Find out what we're up to in the Lagan Valley Regional Park...
  • Idylls of the Lagan

    By now you might be well aware that barn owls are a beautiful but declining bird of prey - their numbers having collapsed over the past 40 years as farming has intensified. To our delight the species is still sighted within the Lagan Valley and has inspired organisations such as the National Trust team at the Minnowburn Farm, to help protect and expand the habitat, which remains for Barn Owls. This week Nicole and Stephanie caught up with Craig Somerville and Lynn Cassels of the National Trust down on the farm, to check up on their new barn owl box and offer some barn owl friendly advice to help encourage barn owls to take up residence.

    The entrance to the Warden's Office in Minnowburn.

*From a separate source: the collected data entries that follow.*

(* ===== verification/Sealed.v ===== *)
(** Sealed volumes (core/src/sealed.rs): the integrity metadata block. *)

From S2P Require Import Prelude Bytes Errors Object.

Set Warnings "-register-all".

Record IntegrityMeta := {
  im_version : Z;
  im_flags : Z;
  im_hash_type : Z;
  im_broken_xid : Z;
}.

Definition OFF_IM_VERSION : Z := 32.
Definition OFF_IM_FLAGS : Z := 36.
Definition OFF_IM_HASH_TYPE : Z := 40.
Definition OFF_IM_BROKEN_XID : Z := 48.
Definition INTEGRITY_META_MIN_LEN : Z := OFF_IM_BROKEN_XID + 8.

Definition IntegrityMeta_parse (block : bytes) : result IntegrityMeta :=
  if blen block <? INTEGRITY_META_MIN_LEN
  then Err (FieldOutOfRange "integrity_meta_phys" "block.len" (blen block) INTEGRITY_META_MIN_LEN)
  else
    let stored := fletcher64_stored block in
    let computed := fletcher64_checksum block in
    if negb (stored =? computed) then Err (ChecksumMismatch (le_u64 block 8) stored computed)
    else Ok {| im_version := le_u32 block OFF_IM_VERSION; im_flags := le_u32 block OFF_IM_FLAGS;
               im_hash_type := le_u32 block OFF_IM_HASH_TYPE; im_broken_xid := le_u64 block OFF_IM_BROKEN_XID |}.

(** The layout [IntegrityMeta_parse] reads, as a writer would lay it out: an object header and the fields. *)
Definition encode_integrity_meta (header : bytes) (m : IntegrityMeta) (tail : bytes) : bytes :=
  stamp (header ++ to_le_bytes 4 (im_version m) ++ to_le_bytes 4 (im_flags m) ++ to_le_bytes 4 (im_hash_type m) ++
         to_le_bytes 4 0 ++ to_le_bytes 8 (im_broken_xid m) ++ tail).

Record IntegrityMeta_wf (m : IntegrityMeta) : Prop := {
  imwf_version : 0 <= im_version m < 2 ^ 32;
  imwf_flags : 0 <= im_flags m < 2 ^ 32;
  imwf_hash_type : 0 <= im_hash_type m < 2 ^ 32;
  imwf_broken_xid : 0 <= im_broken_xid m < 2 ^ 64;
}.

(** Integrity metadata laid out behind a 32-byte object header and stamped reads back whole; in
    particular a recorded broken seal ([im_broken_xid] non-zero) is never lost. *)
Lemma integrity_meta_roundtrip (header : bytes) (m : IntegrityMeta) (tail : bytes) :
  blen header = 32 -> IntegrityMeta_wf m ->
  IntegrityMeta_parse (encode_integrity_meta header m tail) = Ok m.
Proof.
  intros Hh [? ? ? ?]. unfold encode_integrity_meta. set (block := header ++ _).
  assert (56 <= blen block) as Hb.
  { unfold block. autorewrite with apfs. pose proof (blen_nonneg tail). lia. }
  assert (cksum_ok (stamp block) = true) as Hc by (apply cksum_ok_stamp; lia).
  unfold cksum_ok in Hc. unfold IntegrityMeta_parse.
  assert (blen (stamp block) = blen block) as -> by (unfold stamp; apply blen_put; rewrite ?blen_to_le_bytes; lia).
  change INTEGRITY_META_MIN_LEN with 56. rewrite (proj2 (Z.ltb_ge _ _)), Hc by lia. cbn [negb]. f_equal.
  unfold OFF_IM_VERSION, OFF_IM_FLAGS, OFF_IM_HASH_TYPE, OFF_IM_BROKEN_XID.
  rewrite !le_u32_stamp, le_u64_stamp by lia. unfold block. clear block Hb Hc. unfold blen in Hh.
  destruct m; cbn [im_version im_flags im_hash_type im_broken_xid] in *. f_equal.
  1-3: read_field le_u32_app; reflexivity.
  read_field le_u64_app. reflexivity.
Qed.
Lemma fill_extent_byte out x out' p :
  0 <= block_size -> blen out = size -> extent_wf x -> 0 <= p < size ->
  fill_extent c vek size block_size out x = Ok out' ->
  get_index out' p =
    if decide (covering p x) then extent_byte x (p - fe_logical_offset x) else get_index out p.
Proof.
  intros Hbs Hl Hwf Hp. unfold fill_extent. pose proof Hwf as (Hlo & Hlen & Hph).
  destruct (_ || _) eqn:Hg.
  { intros [= <-]. unfold covering. rewrite decide_False; [done|]. apply orb_true_iff in Hg as [Hg|Hg]; bool_cases; lia. }
  bool_cases. destruct (Z.eqb_spec block_size 0); [done|]. intros Hf.
  apply bind_Ok_iff in Hf as (off & Ho & Hf). apply ok_or_Ok_iff, checked_mul_Some in Ho as [-> _].
  set (base := fe_phys_block_num x * block_size) in *. set (len := Z.min _ _) in *.
  assert (forall (Hpl : forall q, extent_byte x q = get_index (cur_buf c) (base + q)),
    (data ← read_at c base len; Ok (put out (fe_logical_offset x) data)) = Ok out' ->
    get_index out' p = if decide (covering p x) then extent_byte x (p - fe_logical_offset x) else get_index out p) as Hplain.
  { intros Hpl Hr. apply bind_Ok_iff in Hr as (data & Hr & Hd). injection Hd as <-. apply read_at_cursor_Ok in Hr as [Hdl Hd]; [|lia].
    apply put_extent_byte; [done|done|done|done|lia|lia|].
    intros q Hq. rewrite Hpl. apply (get_range_index _ _ _ _ _ (Hd ltac:(lia))). lia. }
  destruct vek as [key|] eqn:Hvek; [|apply Hplain; [intros q; unfold extent_byte; by rewrite Hvek|done]].
  destruct (Z.eqb_spec (fe_crypto_id x) 0) as [Hc|Hc]; cbn [negb] in Hf.
  { apply Hplain; [|done]. intros q. unfold extent_byte. rewrite Hvek. by rewrite Hc. }
  clear Hplain. set (nb := (len + block_size - 1) / block_size) in *.
  assert (len <= nb * block_size /\ 0 <= nb) as [Hn0 Hn1].
  { unfold nb. pose proof (Z.div_mod (len + block_size - 1) block_size ltac:(lia)).
    pose proof (Z.mod_pos_bound (len + block_size - 1) block_size ltac:(lia)). split; [lia|]. apply Z.div_pos; lia. }
  apply bind_Ok_iff in Hf as (tmp & Ht & Hf). apply read_at_cursor_Ok in Ht as [Htl Ht]; [|nia].
  apply bind_Ok_iff in Hf as (dec & Hd & Hf). injection Hf as <-.
  apply decrypt_blocks_len in Hd as Hdl; [|lia|rewrite Z2Nat.id; lia].
  apply put_extent_byte; [done|done|done|done|lia|unfold blen in *; rewrite length_take; lia|].
  assert (blen (take (Z.to_nat len) dec) = len) as Htk by (unfold blen in *; rewrite length_take; lia).
  intros q Hq. destruct (decrypt_blocks_index (Z.to_nat nb) 0 key (fe_crypto_id x) tmp dec q) as (blk & d & Hb & Hbd & Hi);
    [lia|rewrite Z2Nat.id; lia|done|lia|].
  assert (get_index (take (Z.to_nat len) dec) q = get_index dec q) as ->.
  { rewrite <-(take_drop (Z.to_nat len) dec) at 2. by rewrite get_index_app_l by lia. }
  rewrite Hi. unfold extent_byte. rewrite Hvek. apply Z.eqb_neq in Hc as ->. fold base.
  assert (q / block_size < nb) as Hqn by (apply Z.div_lt_upper_bound; lia).
  assert (0 <= q / block_size) by (apply Z.div_pos; lia).
  rewrite (get_range_range _ _ _ _ _ _ (Ht ltac:(nia))) in Hb; [|nia|nia]. rewrite Z.add_0_l in Hbd.
  replace (base + q / block_size * block_size + block_size) with (base + (q / block_size * block_size + block_size)) by lia.
  by rewrite Hb, Hbd.
Qed.

Lemma fill_all_byte exts out out' p :
  Forall extent_wf exts -> 0 <= block_size -> blen out = size -> 0 <= p < size ->
  get_index out p = Some x00 ->
  fold_res (fill_extent c vek size block_size) out exts = Ok out' ->
  get_index out' p = stream_byte exts p.
Proof.
  intros Hwf Hbs Hl Hp H0. revert out'. induction exts as [|x exts IH] using rev_ind; intros out' Hf.
  - cbn in Hf. by ok_inv.
  - apply Forall_app in Hwf as [Hwf Hx]. inversion_clear Hx as [|? ? Hx' _].
    rewrite fold_res_app in Hf. apply bind_Ok_iff in Hf as (out1 & H1 & H2). cbn [fold_res] in H2.
    apply bind_Ok_iff in H2 as (out2 & H2 & H3). injection H3 as <-.
    apply (fill_extent_byte _ _ _ p) in H2; [|done|by eapply fill_all_len|done|done]. rewrite H2.
    unfold stream_byte. rewrite filter_app, filter_cons, filter_nil.
    destruct (decide (covering p x)); [by rewrite last_snoc|]. rewrite app_nil_r. by apply IH.
Qed.
End Content.

Lemma read_stream_byte `{XtsCipher} (c : cursor) (volume : ApfsVolume) (stream_oid size block_size : Z)
    (exts : list FileExtent) (out : bytes) (p : Z) :
  0 <= size -> 0 <= block_size -> list_extents c volume stream_oid block_size = Ok exts ->
  read_stream c volume stream_oid size block_size = Ok out -> 0 <= p < size ->
  get_index out p = stream_byte c (vol_vek volume) block_size exts p.
Proof.
  intros Hs Hb Hx Hr Hp. unfold read_stream in Hr. destruct (_ <? _); [done|].
  rewrite Hx in Hr. cbn [mbind outcome_bind] in Hr. apply list_extents_wf in Hx as [Hwf _].
  eapply (fill_all_byte c _ size block_size); [exact Hwf|done| |exact Hp| |exact Hr].
  - rewrite blen_replicate. lia.
  - unfold get_index. rewrite (proj2 (Z.leb_le _ _)) by lia. apply lookup_replicate_2. lia.
Qed.

(** C3 (functional): every byte of an assembled stream is the image byte its extent maps it to (block number times block size, plus the offset
    into the extent; the last extent in logical order where two overlap); on an unlocked volume an extent with a tweak gives the byte of its block
    decrypted under the extent's tweak advanced by the block's index; and zero where no extent holds data: a sparse hole or a gap. *)
Theorem read_stream_content `{XtsCipher} (c : cursor) (volume : ApfsVolume)
    (stream_oid size block_size : Z) (exts : list FileExtent) (out : bytes) :
  0 <= size -> 0 <= block_size ->
  list_extents c volume stream_oid block_size = Ok exts ->
  read_stream c volume stream_oid size block_size = Ok out ->
  forall p, 0 <= p < size -> get_index out p = stream_byte c (vol_vek volume) block_size exts p.
Proof. intros Hs Hb Hx Hr p Hp. by apply (read_stream_byte c volume stream_oid size block_size). Qed.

    That's the Giant's Ring - a 5,000 year old earthwork which has a megalith tomb in the centre of the monument. It's pretty impressive.

    There's the tomb.

    And part of the henge, a circular earthwork that you can walk around. An a day like this its bliss.

    With a red pump and a field of contented cows, the National Trust's Minnowburn Beeches is a pastoral idyll com true!

    From a cosy stone barn, which functions as the warden’s office between the Giant’s Ring and Minnowburn itself, we chat about the barn owl box which has been put up on a majestic ash tree in the field just below us. From where we sit, we can see cows dawdling in the cool shade of the tree, taking shelter from the astonishing summer heat.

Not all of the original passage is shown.